Answer with the exact lines of the following material from the one containing "(** * Product-list" through the one containing "[undefined] when there is none. *)", both end lines included.

[Start of Attachment]

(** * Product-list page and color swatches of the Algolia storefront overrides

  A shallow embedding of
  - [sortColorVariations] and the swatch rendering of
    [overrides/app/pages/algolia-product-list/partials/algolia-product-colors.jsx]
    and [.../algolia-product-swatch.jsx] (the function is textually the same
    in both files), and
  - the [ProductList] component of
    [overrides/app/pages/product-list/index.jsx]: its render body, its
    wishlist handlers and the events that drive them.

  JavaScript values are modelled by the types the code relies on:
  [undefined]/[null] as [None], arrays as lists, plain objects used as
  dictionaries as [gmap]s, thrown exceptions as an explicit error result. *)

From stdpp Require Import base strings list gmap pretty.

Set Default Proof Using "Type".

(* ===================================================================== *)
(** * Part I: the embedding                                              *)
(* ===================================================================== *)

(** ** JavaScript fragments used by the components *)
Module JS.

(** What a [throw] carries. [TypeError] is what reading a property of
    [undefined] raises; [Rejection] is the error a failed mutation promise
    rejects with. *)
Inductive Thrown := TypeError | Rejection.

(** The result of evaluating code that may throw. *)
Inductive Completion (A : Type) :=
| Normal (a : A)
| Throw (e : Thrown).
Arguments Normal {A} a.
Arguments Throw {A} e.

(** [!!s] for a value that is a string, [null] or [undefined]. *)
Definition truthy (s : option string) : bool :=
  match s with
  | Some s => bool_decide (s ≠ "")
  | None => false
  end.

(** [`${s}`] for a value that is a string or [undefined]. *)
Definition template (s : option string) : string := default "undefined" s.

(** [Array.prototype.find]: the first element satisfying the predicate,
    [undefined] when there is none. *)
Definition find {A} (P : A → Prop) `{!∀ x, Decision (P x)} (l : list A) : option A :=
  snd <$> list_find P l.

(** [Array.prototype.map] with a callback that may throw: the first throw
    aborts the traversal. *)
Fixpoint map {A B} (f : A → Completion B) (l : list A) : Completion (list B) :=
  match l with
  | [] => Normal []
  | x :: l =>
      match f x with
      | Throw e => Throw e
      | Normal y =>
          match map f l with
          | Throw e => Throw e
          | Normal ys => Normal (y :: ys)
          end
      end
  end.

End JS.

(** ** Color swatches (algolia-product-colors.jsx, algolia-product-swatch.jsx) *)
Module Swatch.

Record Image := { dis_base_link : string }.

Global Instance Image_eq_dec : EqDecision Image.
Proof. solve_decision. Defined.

[End of Attachment]
[Start of Attachment]

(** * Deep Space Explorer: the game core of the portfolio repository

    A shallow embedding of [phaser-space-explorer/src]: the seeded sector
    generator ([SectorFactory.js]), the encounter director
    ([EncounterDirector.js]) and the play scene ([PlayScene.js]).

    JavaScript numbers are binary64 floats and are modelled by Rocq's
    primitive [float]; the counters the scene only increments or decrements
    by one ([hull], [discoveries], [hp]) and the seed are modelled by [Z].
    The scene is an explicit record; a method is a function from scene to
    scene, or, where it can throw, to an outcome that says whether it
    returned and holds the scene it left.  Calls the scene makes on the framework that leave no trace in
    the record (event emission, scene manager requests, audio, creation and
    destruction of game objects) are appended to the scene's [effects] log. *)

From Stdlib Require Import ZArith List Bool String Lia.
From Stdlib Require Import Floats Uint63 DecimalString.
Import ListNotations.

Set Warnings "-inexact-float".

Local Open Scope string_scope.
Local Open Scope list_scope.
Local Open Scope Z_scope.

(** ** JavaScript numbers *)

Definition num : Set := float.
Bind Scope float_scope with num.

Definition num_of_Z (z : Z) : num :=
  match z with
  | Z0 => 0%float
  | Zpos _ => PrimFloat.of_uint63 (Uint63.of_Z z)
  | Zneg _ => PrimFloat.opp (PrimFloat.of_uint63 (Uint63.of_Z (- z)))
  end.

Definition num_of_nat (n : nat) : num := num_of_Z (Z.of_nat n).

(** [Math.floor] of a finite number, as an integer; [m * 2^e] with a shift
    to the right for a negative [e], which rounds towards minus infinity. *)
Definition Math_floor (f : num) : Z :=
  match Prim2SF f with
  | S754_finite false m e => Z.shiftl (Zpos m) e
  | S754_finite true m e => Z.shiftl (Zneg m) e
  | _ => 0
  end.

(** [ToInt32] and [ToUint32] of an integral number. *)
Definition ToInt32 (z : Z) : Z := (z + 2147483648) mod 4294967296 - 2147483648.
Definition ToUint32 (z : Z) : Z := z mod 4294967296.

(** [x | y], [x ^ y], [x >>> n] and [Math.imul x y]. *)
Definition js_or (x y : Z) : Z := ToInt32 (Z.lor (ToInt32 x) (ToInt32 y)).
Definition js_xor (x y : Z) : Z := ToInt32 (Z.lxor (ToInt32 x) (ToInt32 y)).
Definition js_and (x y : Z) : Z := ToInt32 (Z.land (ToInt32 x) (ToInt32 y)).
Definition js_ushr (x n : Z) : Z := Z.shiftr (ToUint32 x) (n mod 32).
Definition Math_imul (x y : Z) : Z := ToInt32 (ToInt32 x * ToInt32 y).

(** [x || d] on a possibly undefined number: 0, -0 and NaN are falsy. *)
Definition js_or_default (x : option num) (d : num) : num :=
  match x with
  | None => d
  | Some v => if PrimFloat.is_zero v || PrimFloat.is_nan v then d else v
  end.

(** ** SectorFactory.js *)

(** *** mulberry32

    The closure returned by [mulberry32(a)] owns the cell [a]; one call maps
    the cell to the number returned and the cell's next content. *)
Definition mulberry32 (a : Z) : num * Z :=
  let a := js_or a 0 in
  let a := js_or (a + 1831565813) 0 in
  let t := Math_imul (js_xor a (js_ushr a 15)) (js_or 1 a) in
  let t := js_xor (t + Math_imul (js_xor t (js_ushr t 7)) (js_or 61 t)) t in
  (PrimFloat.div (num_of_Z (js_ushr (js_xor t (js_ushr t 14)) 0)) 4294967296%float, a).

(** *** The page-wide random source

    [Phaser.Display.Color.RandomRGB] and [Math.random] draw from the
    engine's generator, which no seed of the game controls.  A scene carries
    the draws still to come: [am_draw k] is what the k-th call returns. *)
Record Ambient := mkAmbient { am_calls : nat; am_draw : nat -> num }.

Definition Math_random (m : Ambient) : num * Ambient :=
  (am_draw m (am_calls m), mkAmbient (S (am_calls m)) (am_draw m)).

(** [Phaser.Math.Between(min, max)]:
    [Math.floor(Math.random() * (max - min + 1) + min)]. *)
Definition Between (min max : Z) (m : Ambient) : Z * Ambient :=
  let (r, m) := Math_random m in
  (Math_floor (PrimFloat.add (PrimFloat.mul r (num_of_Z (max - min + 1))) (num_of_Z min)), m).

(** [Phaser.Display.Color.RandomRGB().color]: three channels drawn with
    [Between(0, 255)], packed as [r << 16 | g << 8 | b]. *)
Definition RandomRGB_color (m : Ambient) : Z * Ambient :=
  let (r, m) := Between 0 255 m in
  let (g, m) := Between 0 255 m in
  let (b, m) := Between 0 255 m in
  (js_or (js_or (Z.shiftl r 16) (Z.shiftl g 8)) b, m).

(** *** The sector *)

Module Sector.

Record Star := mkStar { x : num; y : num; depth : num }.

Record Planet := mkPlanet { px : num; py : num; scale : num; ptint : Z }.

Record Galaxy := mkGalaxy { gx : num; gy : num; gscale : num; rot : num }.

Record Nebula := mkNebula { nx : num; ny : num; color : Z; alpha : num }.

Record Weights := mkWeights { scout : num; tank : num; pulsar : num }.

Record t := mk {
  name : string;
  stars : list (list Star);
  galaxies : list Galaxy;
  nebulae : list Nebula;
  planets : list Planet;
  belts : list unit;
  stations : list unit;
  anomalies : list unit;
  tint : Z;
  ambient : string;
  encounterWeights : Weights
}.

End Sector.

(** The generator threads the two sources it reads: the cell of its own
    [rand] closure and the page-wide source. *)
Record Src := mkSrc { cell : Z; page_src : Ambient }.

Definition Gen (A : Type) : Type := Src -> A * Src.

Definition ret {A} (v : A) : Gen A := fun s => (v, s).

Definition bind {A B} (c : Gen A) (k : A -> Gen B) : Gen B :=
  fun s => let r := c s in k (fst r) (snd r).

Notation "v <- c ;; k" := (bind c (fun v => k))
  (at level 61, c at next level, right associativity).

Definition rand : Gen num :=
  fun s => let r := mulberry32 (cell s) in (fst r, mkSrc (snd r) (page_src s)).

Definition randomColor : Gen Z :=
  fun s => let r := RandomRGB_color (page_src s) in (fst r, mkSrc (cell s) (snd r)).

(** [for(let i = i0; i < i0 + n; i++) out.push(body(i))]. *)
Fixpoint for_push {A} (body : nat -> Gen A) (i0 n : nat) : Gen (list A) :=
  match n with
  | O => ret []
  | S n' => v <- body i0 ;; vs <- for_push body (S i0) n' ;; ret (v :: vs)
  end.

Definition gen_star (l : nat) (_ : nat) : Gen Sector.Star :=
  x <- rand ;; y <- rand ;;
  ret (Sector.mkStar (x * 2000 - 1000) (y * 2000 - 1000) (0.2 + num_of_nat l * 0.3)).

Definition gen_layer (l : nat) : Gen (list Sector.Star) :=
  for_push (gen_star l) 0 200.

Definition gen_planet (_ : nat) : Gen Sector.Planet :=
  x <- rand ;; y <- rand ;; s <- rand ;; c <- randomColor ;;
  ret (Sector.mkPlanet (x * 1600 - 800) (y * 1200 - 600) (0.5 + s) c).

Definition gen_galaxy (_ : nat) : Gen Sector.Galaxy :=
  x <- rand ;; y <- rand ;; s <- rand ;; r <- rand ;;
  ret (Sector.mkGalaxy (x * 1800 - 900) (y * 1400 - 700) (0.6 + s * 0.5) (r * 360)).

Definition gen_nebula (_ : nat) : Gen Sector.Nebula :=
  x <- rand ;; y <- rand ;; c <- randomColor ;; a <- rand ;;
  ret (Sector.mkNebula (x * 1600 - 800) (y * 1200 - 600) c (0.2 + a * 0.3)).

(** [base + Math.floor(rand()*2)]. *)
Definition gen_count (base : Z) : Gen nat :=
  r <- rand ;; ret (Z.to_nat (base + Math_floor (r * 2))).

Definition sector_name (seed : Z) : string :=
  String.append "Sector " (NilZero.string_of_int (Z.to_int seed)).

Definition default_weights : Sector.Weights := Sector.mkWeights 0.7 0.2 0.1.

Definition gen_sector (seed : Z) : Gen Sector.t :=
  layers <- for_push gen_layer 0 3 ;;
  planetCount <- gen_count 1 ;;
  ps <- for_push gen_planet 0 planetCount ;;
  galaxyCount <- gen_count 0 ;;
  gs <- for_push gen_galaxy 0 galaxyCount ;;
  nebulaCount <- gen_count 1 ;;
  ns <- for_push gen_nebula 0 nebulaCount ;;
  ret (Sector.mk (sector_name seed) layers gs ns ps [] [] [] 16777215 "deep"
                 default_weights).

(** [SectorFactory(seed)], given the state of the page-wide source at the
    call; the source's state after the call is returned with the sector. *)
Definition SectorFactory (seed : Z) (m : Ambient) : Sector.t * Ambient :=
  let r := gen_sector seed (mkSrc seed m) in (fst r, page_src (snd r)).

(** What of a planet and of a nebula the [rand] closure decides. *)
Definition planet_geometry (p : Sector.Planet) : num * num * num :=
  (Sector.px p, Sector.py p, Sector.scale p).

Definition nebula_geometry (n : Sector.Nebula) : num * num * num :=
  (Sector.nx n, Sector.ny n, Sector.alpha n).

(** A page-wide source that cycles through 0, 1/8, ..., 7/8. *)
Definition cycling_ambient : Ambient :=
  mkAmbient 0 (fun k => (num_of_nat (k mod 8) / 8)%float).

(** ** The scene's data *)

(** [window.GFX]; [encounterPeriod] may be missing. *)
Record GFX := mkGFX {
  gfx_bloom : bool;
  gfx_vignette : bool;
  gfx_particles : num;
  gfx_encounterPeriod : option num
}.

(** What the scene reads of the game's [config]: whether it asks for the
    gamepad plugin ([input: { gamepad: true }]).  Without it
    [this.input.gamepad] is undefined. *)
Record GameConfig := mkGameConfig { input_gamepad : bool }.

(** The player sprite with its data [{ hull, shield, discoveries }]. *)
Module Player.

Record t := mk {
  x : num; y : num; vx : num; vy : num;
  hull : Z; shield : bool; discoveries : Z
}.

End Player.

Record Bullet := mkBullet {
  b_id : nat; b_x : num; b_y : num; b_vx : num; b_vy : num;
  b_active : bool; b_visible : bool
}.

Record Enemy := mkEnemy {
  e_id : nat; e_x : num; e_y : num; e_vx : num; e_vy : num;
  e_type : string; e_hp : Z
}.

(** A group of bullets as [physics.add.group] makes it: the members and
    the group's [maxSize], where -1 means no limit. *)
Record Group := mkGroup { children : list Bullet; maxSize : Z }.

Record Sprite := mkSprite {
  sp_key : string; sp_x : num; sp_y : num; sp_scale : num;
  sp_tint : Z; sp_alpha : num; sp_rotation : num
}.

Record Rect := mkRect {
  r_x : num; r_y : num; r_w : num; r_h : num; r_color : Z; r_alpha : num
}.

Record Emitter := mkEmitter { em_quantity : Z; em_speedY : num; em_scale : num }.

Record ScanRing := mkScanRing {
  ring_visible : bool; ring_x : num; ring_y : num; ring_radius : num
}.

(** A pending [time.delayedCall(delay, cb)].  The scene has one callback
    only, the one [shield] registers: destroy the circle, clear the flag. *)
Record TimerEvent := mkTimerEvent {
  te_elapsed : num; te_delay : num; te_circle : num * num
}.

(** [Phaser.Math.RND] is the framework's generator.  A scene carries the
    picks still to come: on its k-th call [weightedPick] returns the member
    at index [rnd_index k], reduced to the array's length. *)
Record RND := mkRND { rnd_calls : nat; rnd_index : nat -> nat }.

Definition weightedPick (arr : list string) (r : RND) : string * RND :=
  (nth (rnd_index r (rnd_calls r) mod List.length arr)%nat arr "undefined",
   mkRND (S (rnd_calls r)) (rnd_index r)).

[End of Attachment]

Output below:
(** * Product-list page and color swatches of the Algolia storefront overrides

  A shallow embedding of
  - [sortColorVariations] and the swatch rendering of
    [overrides/app/pages/algolia-product-list/partials/algolia-product-colors.jsx]
    and [.../algolia-product-swatch.jsx] (the function is textually the same
    in both files), and
  - the [ProductList] component of
    [overrides/app/pages/product-list/index.jsx]: its render body, its
    wishlist handlers and the events that drive them.

  JavaScript values are modelled by the types the code relies on:
  [undefined]/[null] as [None], arrays as lists, plain objects used as
  dictionaries as [gmap]s, thrown exceptions as an explicit error result. *)

From stdpp Require Import base strings list gmap pretty.

Set Default Proof Using "Type".

(* ===================================================================== *)
(** * Part I: the embedding                                              *)
(* ===================================================================== *)

(** ** JavaScript fragments used by the components *)
Module JS.

(** What a [throw] carries. [TypeError] is what reading a property of
    [undefined] raises; [Rejection] is the error a failed mutation promise
    rejects with. *)
Inductive Thrown := TypeError | Rejection.

(** The result of evaluating code that may throw. *)
Inductive Completion (A : Type) :=
| Normal (a : A)
| Throw (e : Thrown).
Arguments Normal {A} a.
Arguments Throw {A} e.

(** [!!s] for a value that is a string, [null] or [undefined]. *)
Definition truthy (s : option string) : bool :=
  match s with
  | Some s => bool_decide (s ≠ "")
  | None => false
  end.

(** [`${s}`] for a value that is a string or [undefined]. *)
Definition template (s : option string) : string := default "undefined" s.

(** [Array.prototype.find]: the first element satisfying the predicate,
    [undefined] when there is none. *)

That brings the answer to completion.